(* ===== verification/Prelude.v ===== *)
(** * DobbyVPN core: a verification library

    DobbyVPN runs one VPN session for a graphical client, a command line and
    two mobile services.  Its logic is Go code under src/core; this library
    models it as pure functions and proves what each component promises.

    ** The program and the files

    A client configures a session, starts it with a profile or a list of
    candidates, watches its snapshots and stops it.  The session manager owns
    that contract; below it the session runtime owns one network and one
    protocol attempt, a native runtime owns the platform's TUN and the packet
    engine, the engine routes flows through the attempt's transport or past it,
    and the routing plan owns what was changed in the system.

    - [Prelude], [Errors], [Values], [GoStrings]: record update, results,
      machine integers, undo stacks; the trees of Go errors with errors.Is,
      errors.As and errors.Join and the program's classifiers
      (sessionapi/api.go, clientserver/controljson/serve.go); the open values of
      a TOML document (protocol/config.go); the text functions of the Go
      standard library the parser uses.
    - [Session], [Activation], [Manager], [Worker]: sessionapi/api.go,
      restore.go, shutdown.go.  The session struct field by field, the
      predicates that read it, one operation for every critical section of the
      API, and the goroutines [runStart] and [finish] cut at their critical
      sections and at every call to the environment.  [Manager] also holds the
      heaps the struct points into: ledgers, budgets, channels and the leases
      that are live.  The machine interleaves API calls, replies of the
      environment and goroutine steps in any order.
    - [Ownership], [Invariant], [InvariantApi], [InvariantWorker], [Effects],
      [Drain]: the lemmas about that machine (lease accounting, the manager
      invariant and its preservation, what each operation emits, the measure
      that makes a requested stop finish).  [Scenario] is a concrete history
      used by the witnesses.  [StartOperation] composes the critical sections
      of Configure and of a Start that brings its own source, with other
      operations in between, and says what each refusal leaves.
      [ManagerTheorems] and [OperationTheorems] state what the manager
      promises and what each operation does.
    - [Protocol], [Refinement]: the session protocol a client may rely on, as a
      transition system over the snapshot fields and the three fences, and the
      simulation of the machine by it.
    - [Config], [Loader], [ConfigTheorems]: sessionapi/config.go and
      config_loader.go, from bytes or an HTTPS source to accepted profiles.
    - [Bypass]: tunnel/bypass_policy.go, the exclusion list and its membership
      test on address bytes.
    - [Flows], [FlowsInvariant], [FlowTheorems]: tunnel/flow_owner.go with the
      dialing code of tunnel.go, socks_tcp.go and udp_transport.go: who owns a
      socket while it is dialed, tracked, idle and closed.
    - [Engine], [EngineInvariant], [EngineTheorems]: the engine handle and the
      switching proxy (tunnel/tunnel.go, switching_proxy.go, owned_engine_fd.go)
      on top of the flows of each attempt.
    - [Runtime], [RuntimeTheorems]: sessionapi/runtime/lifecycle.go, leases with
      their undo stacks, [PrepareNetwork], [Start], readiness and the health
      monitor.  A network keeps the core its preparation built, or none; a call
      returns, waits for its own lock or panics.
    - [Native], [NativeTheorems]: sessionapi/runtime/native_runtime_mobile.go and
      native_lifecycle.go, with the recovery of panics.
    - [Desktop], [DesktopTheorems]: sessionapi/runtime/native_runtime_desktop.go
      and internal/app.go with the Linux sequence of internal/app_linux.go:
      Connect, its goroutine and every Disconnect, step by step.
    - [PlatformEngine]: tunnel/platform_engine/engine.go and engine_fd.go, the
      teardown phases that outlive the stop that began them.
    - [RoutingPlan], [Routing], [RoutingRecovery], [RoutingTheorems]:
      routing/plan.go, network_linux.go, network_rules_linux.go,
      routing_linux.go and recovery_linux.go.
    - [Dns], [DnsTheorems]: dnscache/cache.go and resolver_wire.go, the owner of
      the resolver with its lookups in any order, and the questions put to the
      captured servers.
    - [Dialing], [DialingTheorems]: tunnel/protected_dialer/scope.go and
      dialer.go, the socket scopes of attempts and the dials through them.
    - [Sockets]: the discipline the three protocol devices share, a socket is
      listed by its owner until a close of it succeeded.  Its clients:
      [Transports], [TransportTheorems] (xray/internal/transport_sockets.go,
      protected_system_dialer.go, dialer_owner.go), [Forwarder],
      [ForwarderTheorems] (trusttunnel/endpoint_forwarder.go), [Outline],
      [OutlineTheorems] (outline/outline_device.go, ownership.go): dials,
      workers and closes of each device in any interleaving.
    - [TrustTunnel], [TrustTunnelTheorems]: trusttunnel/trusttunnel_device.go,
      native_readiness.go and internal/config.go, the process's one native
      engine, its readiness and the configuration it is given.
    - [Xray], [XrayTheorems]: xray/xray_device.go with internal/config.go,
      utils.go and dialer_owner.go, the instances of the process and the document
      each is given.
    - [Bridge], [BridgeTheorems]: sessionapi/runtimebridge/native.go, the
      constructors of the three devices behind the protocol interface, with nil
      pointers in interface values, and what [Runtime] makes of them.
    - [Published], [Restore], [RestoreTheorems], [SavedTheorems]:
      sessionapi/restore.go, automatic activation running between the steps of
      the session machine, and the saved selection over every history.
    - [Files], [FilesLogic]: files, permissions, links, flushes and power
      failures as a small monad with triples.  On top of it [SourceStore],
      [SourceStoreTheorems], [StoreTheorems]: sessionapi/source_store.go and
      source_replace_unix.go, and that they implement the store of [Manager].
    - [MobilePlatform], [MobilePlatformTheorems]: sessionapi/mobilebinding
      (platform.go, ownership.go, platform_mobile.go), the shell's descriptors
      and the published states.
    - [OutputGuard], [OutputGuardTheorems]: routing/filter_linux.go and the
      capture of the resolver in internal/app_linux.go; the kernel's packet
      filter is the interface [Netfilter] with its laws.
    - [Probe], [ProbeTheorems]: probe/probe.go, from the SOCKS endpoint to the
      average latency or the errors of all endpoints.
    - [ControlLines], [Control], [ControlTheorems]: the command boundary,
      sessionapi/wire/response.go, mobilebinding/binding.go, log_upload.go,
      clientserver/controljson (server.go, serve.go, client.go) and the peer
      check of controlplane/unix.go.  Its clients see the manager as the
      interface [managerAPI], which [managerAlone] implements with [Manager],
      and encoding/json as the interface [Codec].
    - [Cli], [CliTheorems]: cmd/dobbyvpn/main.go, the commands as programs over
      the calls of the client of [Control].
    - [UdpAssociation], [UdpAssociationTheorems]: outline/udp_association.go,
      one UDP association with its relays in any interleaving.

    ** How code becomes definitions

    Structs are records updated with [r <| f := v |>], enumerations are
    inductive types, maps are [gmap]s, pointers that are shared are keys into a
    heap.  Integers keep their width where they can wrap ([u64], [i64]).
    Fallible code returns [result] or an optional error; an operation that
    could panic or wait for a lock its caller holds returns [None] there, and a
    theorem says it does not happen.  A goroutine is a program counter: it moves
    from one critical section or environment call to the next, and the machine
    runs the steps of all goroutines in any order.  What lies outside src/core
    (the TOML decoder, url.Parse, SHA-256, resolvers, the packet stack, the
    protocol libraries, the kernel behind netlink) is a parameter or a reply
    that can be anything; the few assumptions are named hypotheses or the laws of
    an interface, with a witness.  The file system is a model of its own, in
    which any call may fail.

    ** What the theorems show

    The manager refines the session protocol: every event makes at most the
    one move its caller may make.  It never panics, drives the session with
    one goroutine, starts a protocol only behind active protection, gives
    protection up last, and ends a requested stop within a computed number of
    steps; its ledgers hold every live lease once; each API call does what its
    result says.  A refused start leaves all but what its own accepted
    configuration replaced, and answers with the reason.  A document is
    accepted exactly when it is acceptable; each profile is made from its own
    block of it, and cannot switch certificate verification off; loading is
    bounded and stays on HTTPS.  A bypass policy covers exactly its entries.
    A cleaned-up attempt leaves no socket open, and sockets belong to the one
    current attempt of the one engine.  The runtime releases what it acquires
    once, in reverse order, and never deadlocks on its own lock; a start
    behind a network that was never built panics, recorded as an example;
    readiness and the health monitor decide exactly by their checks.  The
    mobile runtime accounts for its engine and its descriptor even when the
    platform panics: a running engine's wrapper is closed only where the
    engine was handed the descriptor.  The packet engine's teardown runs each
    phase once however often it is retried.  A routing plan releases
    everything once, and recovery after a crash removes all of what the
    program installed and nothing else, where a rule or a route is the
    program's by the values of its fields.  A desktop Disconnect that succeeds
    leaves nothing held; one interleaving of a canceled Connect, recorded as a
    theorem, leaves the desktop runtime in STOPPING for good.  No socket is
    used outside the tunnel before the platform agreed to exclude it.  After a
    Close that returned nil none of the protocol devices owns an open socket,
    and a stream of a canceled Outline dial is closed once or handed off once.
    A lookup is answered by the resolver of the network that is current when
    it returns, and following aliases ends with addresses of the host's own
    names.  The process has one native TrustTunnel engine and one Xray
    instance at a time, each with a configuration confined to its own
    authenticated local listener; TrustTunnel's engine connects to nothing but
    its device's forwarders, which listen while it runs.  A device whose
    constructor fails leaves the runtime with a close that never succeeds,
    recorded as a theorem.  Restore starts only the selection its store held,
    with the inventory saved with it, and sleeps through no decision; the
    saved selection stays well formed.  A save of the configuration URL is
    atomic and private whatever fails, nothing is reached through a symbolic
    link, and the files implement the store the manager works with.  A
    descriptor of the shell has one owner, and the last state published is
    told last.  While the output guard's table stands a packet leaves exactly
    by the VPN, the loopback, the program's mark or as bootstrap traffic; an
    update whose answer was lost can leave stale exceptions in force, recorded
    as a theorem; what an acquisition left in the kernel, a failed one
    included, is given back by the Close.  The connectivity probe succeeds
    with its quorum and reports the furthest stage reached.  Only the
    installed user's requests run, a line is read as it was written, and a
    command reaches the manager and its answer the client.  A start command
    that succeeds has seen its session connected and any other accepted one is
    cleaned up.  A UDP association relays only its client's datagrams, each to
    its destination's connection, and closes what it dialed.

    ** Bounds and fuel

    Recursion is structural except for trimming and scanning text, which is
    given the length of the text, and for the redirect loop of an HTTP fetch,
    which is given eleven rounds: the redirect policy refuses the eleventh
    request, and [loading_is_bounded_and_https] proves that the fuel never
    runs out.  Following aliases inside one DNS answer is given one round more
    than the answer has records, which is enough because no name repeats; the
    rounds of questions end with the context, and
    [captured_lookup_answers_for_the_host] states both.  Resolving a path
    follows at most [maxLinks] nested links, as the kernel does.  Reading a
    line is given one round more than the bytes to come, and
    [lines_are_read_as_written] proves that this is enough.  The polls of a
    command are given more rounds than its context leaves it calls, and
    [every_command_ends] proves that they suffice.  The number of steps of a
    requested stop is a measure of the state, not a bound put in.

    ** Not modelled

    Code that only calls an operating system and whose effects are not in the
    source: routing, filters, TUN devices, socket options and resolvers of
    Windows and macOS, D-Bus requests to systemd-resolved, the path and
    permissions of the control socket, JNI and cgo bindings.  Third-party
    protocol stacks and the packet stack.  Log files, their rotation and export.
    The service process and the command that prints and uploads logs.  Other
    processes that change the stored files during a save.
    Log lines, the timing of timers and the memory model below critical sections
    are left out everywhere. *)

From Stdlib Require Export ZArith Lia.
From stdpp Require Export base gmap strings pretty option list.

========================================================================

WHAT IS NEEDED — For the lines above, output exactly those from the line containing "its device's forwarders, which" through the line containing "included, is given", and skip the others.

WRITTEN ANSWER —
    its device's forwarders, which listen while it runs.  A device whose
    constructor fails leaves the runtime with a close that never succeeds,
    recorded as a theorem.  Restore starts only the selection its store held,
    with the inventory saved with it, and sleeps through no decision; the
    saved selection stays well formed.  A save of the configuration URL is
    atomic and private whatever fails, nothing is reached through a symbolic
    link, and the files implement the store the manager works with.  A
    descriptor of the shell has one owner, and the last state published is
    told last.  While the output guard's table stands a packet leaves exactly
    by the VPN, the loopback, the program's mark or as bootstrap traffic; an
    update whose answer was lost can leave stale exceptions in force, recorded
    as a theorem; what an acquisition left in the kernel, a failed one
    included, is given back by the Close.  The connectivity probe succeeds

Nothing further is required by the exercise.